Edvard Munch è stato un pittore e incisore norvegese, nato nel 1863 a Løten, in Norvegia. È conosciuto soprattutto come uno dei principali pionieri dell'Espressionismo, un movimento artistico che utilizzava colori intensi, forme distorte e soggetti emotivi per esprimere sentimenti interiori piuttosto che limitarsi a raffigurare il mondo visibile.
Munch esplorava spesso temi come l'ansia, l'amore, la malattia, la solitudine e la morte. La sua infanzia fu segnata dalla perdita: sua madre e una delle sue sorelle morirono di tubercolosi quando lui era ancora giovane. Queste esperienze influenzarono profondamente la sua arte e diedero a molte delle sue opere un'atmosfera potente e personale.

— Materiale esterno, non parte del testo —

(* ===== verification/Frames.v ===== *)
(** The rest of [lib/types/index.js] that computes: the frame header, Long as
    bytes and the timestamps of [generateTimestamp]. *)
From S2P Require Import Prelude.
From S2P Require Import JsNum.
From S2P Require Import Buffer.
From S2P Require Import LongLib.
From S2P Require Import Version.

(** ** [FrameHeader] *)

Record FrameHeader := mkFrameHeader { fh_version : Z; fh_flags : Z; fh_streamId : Z; fh_opcode : Z; fh_bodyLength : Z }.

Definition FrameHeader_size (version : Z) : nat := if uses2BytesStreamIds version then 9 else 8.

(** [buffer[0] & 0x7f]; undefined is 0. *)
Definition FrameHeader_getProtocolVersion (buffer : list Z) : Z := js_and (default 0 (buffer !! 0%nat)) 127.

Definition FrameHeader_fromBuffer (buf : list Z) (offset : nat) : result FrameHeader :=
  let version := js_and (default 0 (buf !! offset)) 127 in
  flags ← readUInt 1 buf (offset + 1);
  let width := if negb (uses2BytesStreamIds version) then 1%nat else 2%nat in
  streamId ← readInt width buf (offset + 2);
  opcode ← readUInt 1 buf (offset + 2 + width);
  bodyLength ← readUInt 4 buf (offset + 3 + width);
  Ok (mkFrameHeader version flags streamId opcode bodyLength).

Definition FrameHeader_toBuffer (h : FrameHeader) : result (list Z) :=
  version ← writeUInt 1 (fh_version h);
  flags ← writeUInt 1 (fh_flags h);
  streamId ← writeInt (if negb (uses2BytesStreamIds (fh_version h)) then 1 else 2) (fh_streamId h);
  opcode ← writeUInt 1 (fh_opcode h);
  bodyLength ← writeUInt 4 (fh_bodyLength h);
  Ok (version ++ flags ++ streamId ++ opcode ++ bodyLength).

(** ** Long and timestamps *)

Section timestamps.
Context `{LongLib}.

(** [Long.fromBuffer]; the bits of the words are read as they are. *)
Definition Long_fromBuffer (value : list Z) : result Long :=
  low ← readInt 4 value 4; high ← readInt 4 value 0; Ok (Long_fromBits low high false).

(** [generateTimestamp(date, microseconds)] with [_timestampTicks]: the milliseconds
    of the date, and the microseconds when they are a number. *)
Definition generateTimestamp (ticks date : Z) (microseconds : option Z) : Long * Z :=
  let '(longMicro, ticks) :=
    match microseconds with
    | Some us => if (0 <=? us) && (us <? 1000) then (Some us, ticks) else (None, ticks)
    | None => (None, ticks)
    end in
  let '(longMicro, ticks) :=
    match longMicro with
    | Some us => (Long_fromInt us, ticks)
    | None => let ticks := if 999 <? ticks then 0 else ticks in (Long_fromInt ticks, ticks + 1)
    end in
  (Long_add (Long_mul (Long_fromNumber date) (Long_fromInt 1000)) longMicro, ticks).

(** The timestamps of dates without microseconds. *)
Fixpoint ticked_timestamps (ticks : Z) (dates : list Z) : list Long :=
  match dates with [] => [] | date :: dates' => let '(t, ticks) := generateTimestamp ticks date None in t :: ticked_timestamps ticks dates' end.
End timestamps.

(** ** Theorems *)

(** A read of a part of a buffer behind what was written before. *)
Lemma read_part n v bytes pre post off : writeUInt n v = Ok bytes -> off = length pre -> readUInt n (pre ++ bytes ++ post) off = Ok v.
Proof. intros Hw ->. by apply readUInt_writeUInt. Qed.

Lemma read_signed_part n v bytes pre post off : (0 < n)%nat -> writeInt n v = Ok bytes -> off = length pre -> readInt n (pre ++ bytes ++ post) off = Ok v.
Proof. intros Hn Hw ->. by apply readInt_writeInt. Qed.

(** A header that [toBuffer] writes has the size of its version and is read
    back by [fromBuffer] wherever it is in a buffer, as long as its version has
    seven bits; exactly the values that do not fit their fields are refused. *)
Theorem FrameHeader_roundtrip (h : FrameHeader) :
  0 <= fh_version h < 128 ->
  let fits := (0 <=? fh_flags h) && (fh_flags h <? 256) && (0 <=? fh_opcode h) && (fh_opcode h <? 256) &&
              (0 <=? fh_bodyLength h) && (fh_bodyLength h <? 2 ^ 32) &&
              (if uses2BytesStreamIds (fh_version h) then (- 2 ^ 15 <=? fh_streamId h) && (fh_streamId h <? 2 ^ 15)
               else (- 2 ^ 7 <=? fh_streamId h) && (fh_streamId h <? 2 ^ 7)) in
  if fits then exists bytes, FrameHeader_toBuffer h = Ok bytes /\ length bytes = FrameHeader_size (fh_version h) /\
    (forall pre post, FrameHeader_fromBuffer (pre ++ bytes ++ post) (length pre) = Ok h) /\
    forall post, FrameHeader_getProtocolVersion (bytes ++ post) = fh_version h
  else FrameHeader_toBuffer h = Throw RangeError.
Proof.
  intros Hv fits. destruct h as [version flags streamId opcode bodyLength]. cbn [fh_version fh_flags fh_streamId fh_opcode fh_bodyLength] in *.
  set (width := if negb (uses2BytesStreamIds version) then 1%nat else 2%nat).
  assert (Hfits : fits = is_ok (writeUInt 1 flags) && is_ok (writeUInt 1 opcode) && is_ok (writeUInt 4 bodyLength) && is_ok (writeInt width streamId)).
  { unfold fits, width, writeUInt, writeInt. change (8 * Z.of_nat 1) with 8. change (8 * Z.of_nat 4) with 32. change (2 ^ 8) with 256.
    destruct (uses2BytesStreamIds version); cbn [negb]; [change (8 * Z.of_nat 2 - 1) with 15|change (8 * Z.of_nat 1 - 1) with 7];
      repeat (case_match; cbn [is_ok andb]; rewrite ?andb_false_r); rewrite ?andb_true_r; subst; repeat match goal with H : _ && _ = _ |- _ => rewrite ?H end; try done; lia. }
  unfold FrameHeader_toBuffer. cbn [fh_version fh_flags fh_streamId fh_opcode fh_bodyLength]. fold width. rewrite (writeUInt_small 1 version) by (cbn; lia). rewrite bind_ok_l.
  rewrite Hfits. clear fits Hfits.
  assert (Hthrow : forall n v e, writeUInt n v = Throw e -> e = RangeError) by (intros n v e; unfold writeUInt; case_match; congruence).
  assert (Hthrow' : forall n v e, writeInt n v = Throw e -> e = RangeError) by (intros n v e; unfold writeInt; case_match; congruence).
  destruct (writeUInt 1 flags) as [bf|e] eqn:Ef; [|by rewrite (Hthrow _ _ _ Ef)]. destruct (writeInt width streamId) as [bs|e] eqn:Es; [|rewrite andb_false_r; by rewrite (Hthrow' _ _ _ Es)].
  destruct (writeUInt 1 opcode) as [bo|e] eqn:Eo; [|by rewrite (Hthrow _ _ _ Eo)]. destruct (writeUInt 4 bodyLength) as [bb|e] eqn:Eb; [|by rewrite (Hthrow _ _ _ Eb)].
  cbn [is_ok andb]. rewrite !bind_ok_l. eexists. split; [reflexivity|].
  destruct (writeUInt_ok _ _ _ Ef) as (_ & Lf & _), (writeInt_ok _ _ _ Es) as (_ & Ls & _), (writeUInt_ok _ _ _ Eo) as (_ & Lo & _), (writeUInt_ok _ _ _ Eb) as (_ & Lb & _).
  assert (Hver : be_bytes 1 version = [version]) by (cbn; rewrite Z.mod_small by lia; done). rewrite Hver.
  assert (Hand : js_and version 127 = version).
  { unfold js_and. rewrite (to_int32_id version), (to_int32_id 127) by (unfold is_int32; lia). change 127 with (Z.ones 7). rewrite Z.land_ones by lia. apply Z.mod_small. lia. }
  split_and!.
  - rewrite !length_app, Lf, Ls, Lo, Lb. unfold width, FrameHeader_size. cbn. by destruct (uses2BytesStreamIds version).
  - intros pre post. unfold FrameHeader_fromBuffer. 
    assert (Hat : (pre ++ ([version] ++ bf ++ bs ++ bo ++ bb) ++ post) !! length pre = Some version) by (rewrite lookup_app_r, Nat.sub_diag by lia; reflexivity).
    rewrite Hat. change (default 0 (Some version)) with version. rewrite Hand. fold width. cbn [app].
    replace (pre ++ version :: (bf ++ bs ++ bo ++ bb) ++ post) with ((pre ++ [version]) ++ bf ++ (bs ++ bo ++ bb ++ post)) at 1 by (rewrite <- !app_assoc; reflexivity).
    rewrite (read_part 1 flags) by (done || (rewrite length_app; cbn; lia)). rewrite bind_ok_l.
    replace (pre ++ version :: (bf ++ bs ++ bo ++ bb) ++ post) with ((pre ++ [version] ++ bf) ++ bs ++ (bo ++ bb ++ post)) at 1 by (rewrite <- !app_assoc; reflexivity).
    rewrite (read_signed_part width streamId) by (done || (unfold width; destruct (uses2BytesStreamIds version); cbn; lia) || (rewrite !length_app, Lf; cbn; lia)). rewrite bind_ok_l.
    replace (pre ++ version :: (bf ++ bs ++ bo ++ bb) ++ post) with ((pre ++ [version] ++ bf ++ bs) ++ bo ++ (bb ++ post)) at 1 by (rewrite <- !app_assoc; reflexivity).
    rewrite (read_part 1 opcode) by (done || (rewrite !length_app, Lf, Ls; cbn; lia)). rewrite bind_ok_l.
    replace (pre ++ version :: (bf ++ bs ++ bo ++ bb) ++ post) with ((pre ++ [version] ++ bf ++ bs ++ bo) ++ bb ++ post) by (rewrite <- !app_assoc; reflexivity).
    rewrite (read_part 4 bodyLength) by (done || (rewrite !length_app, Lf, Ls, Lo; cbn; lia)). reflexivity.
  - intros post. unfold FrameHeader_getProtocolVersion. exact Hand.
Qed.

Lemma FrameHeader_roundtrip_witness :
  0 <= 4 < 128 /\ exists bytes, FrameHeader_toBuffer (mkFrameHeader 4 1 (-2) 7 300) = Ok bytes /\ length bytes = 9%nat /\
    FrameHeader_fromBuffer (0 :: bytes) 1 = Ok (mkFrameHeader 4 1 (-2) 7 300).
Proof.
  split; [lia|]. destruct (FrameHeader_roundtrip (mkFrameHeader 4 1 (-2) 7 300) ltac:(cbn; lia)) as (bytes & H1 & H2 & H3 & _).
  exists bytes. split_and!; [exact H1|exact H2|]. specialize (H3 [0] []). by rewrite app_nil_r in H3.
Defined.

Section timestamp_theorems.
Context `{LongLib} `{!LongLaws}.

(** The timestamp is the microseconds of the date, with the given microseconds or
    the counter. *)
Lemma generateTimestamp_value ticks date microseconds :
  0 <= ticks <= 1000 -> Z.abs date <= 8640000000000000 ->
  let '(t, ticks') := generateTimestamp ticks date microseconds in
  0 <= ticks' <= 1000 /\ long_val t = date * 1000 +
    match microseconds with
    | Some us => if (0 <=? us) && (us <? 1000) then us else if 999 <? ticks then 0 else ticks
    | None => if 999 <? ticks then 0 else ticks
    end.
Proof.
  intros Ht Hd. unfold generateTimestamp.
  assert (Hval : forall us, 0 <= us < 1000 -> long_val (Long_add (Long_mul (Long_fromNumber date) (Long_fromInt 1000)) (Long_fromInt us)) = date * 1000 + us).
  { intros us Hu. destruct (long_fromNumber_val date ltac:(lia)) as [V1 U1]. destruct (long_fromInt_val 1000 ltac:(unfold is_int32; lia)) as [V2 U2].
    destruct (long_fromInt_val us ltac:(unfold is_int32; lia)) as [V3 U3].
    destruct (long_mul_val (Long_fromNumber date) (Long_fromInt 1000) (date * 1000)) as [V4 U4]; [done|by rewrite V1, V2|unfold is_int64; lia|].
    apply (long_add_val _ _ (date * 1000 + us)); [done|by rewrite V4, V3|unfold is_int64; lia]. }
  set (cond := match microseconds with Some us => _ | None => _ end).
  assert (Hcond : match microseconds with Some us => (0 <=? us) && (us <? 1000) = true /\ cond = (Some us, ticks) \/ (0 <=? us) && (us <? 1000) = false /\ cond = (None, ticks) | None => cond = (None, ticks) end).
  { unfold cond. destruct microseconds as [us|]; [|done]. destruct (_ && _); auto. }
  assert (Hnone : let '(t, ticks') := (Long_add (Long_mul (Long_fromNumber date) (Long_fromInt 1000)) (Long_fromInt (if 999 <? ticks then 0 else ticks)), (if 999 <? ticks then 0 else ticks) + 1) in
    0 <= ticks' <= 1000 /\ long_val t = date * 1000 + (if 999 <? ticks then 0 else ticks)).
  { destruct (Z.ltb_spec 999 ticks); split; try lia; apply Hval; lia. }
  destruct microseconds as [us|]; [destruct Hcond as [[Hc ->]|[Hc ->]]; rewrite Hc|rewrite Hcond]; [|exact Hnone|exact Hnone].
  split; [lia|]. apply Hval. lia.
Qed.
End timestamp_theorems.

(** The counter starts again in the same millisecond: a later timestamp can be
    smaller. *)
Example timestamps_go_back :
  map long_val (ticked_timestamps (H := LongModel) 999 [5; 5]) = [5999; 5000].
Proof. vm_compute. reflexivity. Qed.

La sua opera più famosa è "L'Urlo", creata nel 1893. Il dipinto mostra una figura sopraffatta dall'ansia sotto un cielo drammatico ed è diventato una delle immagini più riconoscibili dell'arte moderna. Altre opere importanti includono "La bambina malata", "Madonna", "Vampiro" e "La danza della vita".

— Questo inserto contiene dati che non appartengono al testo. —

(* ===== verification/InetAddress.v ===== *)
(** [lib/types/inet-address.js]: IP addresses as 4 or 16 bytes; the native
    wrapper of [src/types/inet.rs] keeps the bytes. *)
From S2P Require Import Prelude.
From S2P Require Import JsNum.
From S2P Require Import JsStr.
From S2P Require Import Buffer.
From S2P Require Import Version.

Record InetAddress := mkInet { inet_buffer : list Z }.

#[export] Instance InetAddress_eq_dec : EqDecision InetAddress.
Proof. solve_decision. Defined.

(** [InetAddressWrapper::new]; its error message names the class [TypeError]. *)
Definition InetAddress_new (buffer : list Z) : result InetAddress :=
  if (length buffer =? 4)%nat || (length buffer =? 16)%nat then Ok (mkInet buffer) else Throw TypeError.

Definition InetAddress_version (x : InetAddress) : Z := if (length (inet_buffer x) =? 4)%nat then 4 else 6.
Definition InetAddress_length (x : InetAddress) : Z := Z.of_nat (length (inet_buffer x)).

Definition InetAddress_equals (x other : InetAddress) : bool :=
  (length (inet_buffer x) =? length (inet_buffer other))%nat && bool_decide (inet_buffer x = inet_buffer other).

(** ** Parsing *)

Definition digit_in (lo hi : Z) (c : ascii) : bool := (48 + lo <=? code c) && (code c <=? 48 + hi).

(** [25[0-5]|(2[0-4]|1\d|[1-9]|)\d] on a whole word. *)
Definition ipv4_octet (w : jsstr) : bool :=
  match w with
  | [a] => is_digit a
  | [a; b] => digit_in 1 9 a && is_digit b
  | [a; b; c] =>
      (digit_in 2 2 a && digit_in 5 5 b && digit_in 0 5 c) || (digit_in 2 2 a && digit_in 0 4 b && is_digit c) ||
      (digit_in 1 1 a && is_digit b && is_digit c)
  | _ => false
  end.

(** [ipv4Pattern]: the word boundary after every optional dot leaves exactly
    four octets separated by dots. *)
Definition ipv4Pattern_test (s : jsstr) : bool :=
  match split_on "."%char s with
  | [a; b; c; d] => ipv4_octet a && ipv4_octet b && ipv4_octet c && ipv4_octet d
  | _ => false
  end.

(** [ipv6Pattern] *)
Definition ipv6_char (c : ascii) : bool :=
  match char_digit c with Some d => d <? 16 | None => false end || one_of [":"%char; "."%char] c.

Definition ipv6Pattern_test (s : jsstr) : bool :=
  match s with [] => false | _ => forallb ipv6_char s end.
(* ===== verification/LocalTime.v ===== *)
(** [lib/types/local-time.js] with the native part it wraps,
    [src/types/local_time.rs].

    An [i64] of the native part is a [Z]: the constructor admits nanoseconds of
    one day only, and the text it parses has passed the regular expression of
    [fromString], so that no operation overflows. *)
From S2P Require Import Prelude.
From S2P Require Import JsNum.
From S2P Require Import JsStr.
From S2P Require Import Buffer.
From S2P Require Import LongLib.
From S2P Require Import NewUtils.
From S2P Require Import Version.
From S2P Require Import LocalDate.

(** ** The native part *)

Definition NANO_SEC_IN_SEC : Z := 1000000000.
Definition MILLIS_SEC_IN_HOUR : Z := 3600000.
Definition MILLIS_SEC_IN_MIN : Z := 60000.
Definition MILLIS_SEC_IN_SEC : Z := 1000.
Definition NANO_SEC_IN_MILLIS : Z := 1000000.

(** [LocalTimeWrapper]; a LocalTime holds nothing else. *)
Record LocalTime := mkTime {
  lt_value : Z;
  lt_hour : Z;
  lt_minute : Z;
  lt_second : Z;
  lt_nanosecond : Z
}.

#[export] Instance LocalTime_eq_dec : EqDecision LocalTime.
Proof. solve_decision. Defined.

Definition convert_to_object (ns_value : Z) : LocalTime :=
  let second := Z.quot ns_value NANO_SEC_IN_SEC in
  let nanosecond := ns_value - second * NANO_SEC_IN_SEC in
  let minute := Z.quot second 60 in
  let hour := Z.quot minute 60 in
  mkTime ns_value hour (Z.rem minute 60) (Z.rem second 60) nanosecond.

Definition LocalTimeWrapper_new (total_nanoseconds : Z) : result LocalTime :=
  ns_value ← bigint_to_i64 total_nanoseconds; Ok (convert_to_object ns_value).

Definition parse_i64 : jsstr -> option Z := parse_int 63.

(** [sec_parts] of the third part: seconds and, after a dot, a fraction of at
    most nine digits. *)
Definition parse_seconds (w : jsstr) : option (Z * Z) :=
  match split_on "."%char w with
  | [] => None
  | s :: fraction =>
      s ← parse_i64 s;
      match fraction with
      | [f] => n ← parse_i64 f; Some (s, n * 10 ^ (9 - Z.of_nat (length f)))
      | _ => Some (s, 0)
      end
  end.

(** [from_string]: reading a part that is missing panics. *)
Definition LocalTimeWrapper_fromString (s : jsstr) : result Z :=
  match split_on ":"%char s with
  | h :: m :: rest =>
      let parsed :=
        h ← parse_i64 h; m ← parse_i64 m;
        '(s, nanos) ← match rest with [w] => parse_seconds w | _ => Some (0, 0) end;
        Some ((h * MILLIS_SEC_IN_HOUR + m * MILLIS_SEC_IN_MIN + s * MILLIS_SEC_IN_SEC)
              * NANO_SEC_IN_MILLIS + nanos) in
      match parsed with Some v => Ok v | None => Throw PlainError end
  | _ => Throw PlainError
  end.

Lo stile di Munch è caratterizzato da linee espressive, colori audaci e figure semplificate o distorte. Invece di mirare a dettagli realistici, usava la pittura per comunicare forti stati emotivi ed esperienze umane universali. Ha anche lavorato ampiamente con le stampe, comprese litografie e xilografie.
Il lavoro di Munch ha influenzato generazioni di artisti moderni e ha giocato un ruolo importante nello sviluppo dell'Espressionismo. Ha continuato a creare arte per tutta la vita ed è morto nel 1944, lasciando un'eredità come uno degli artisti più influenti della storia dell'arte moderna.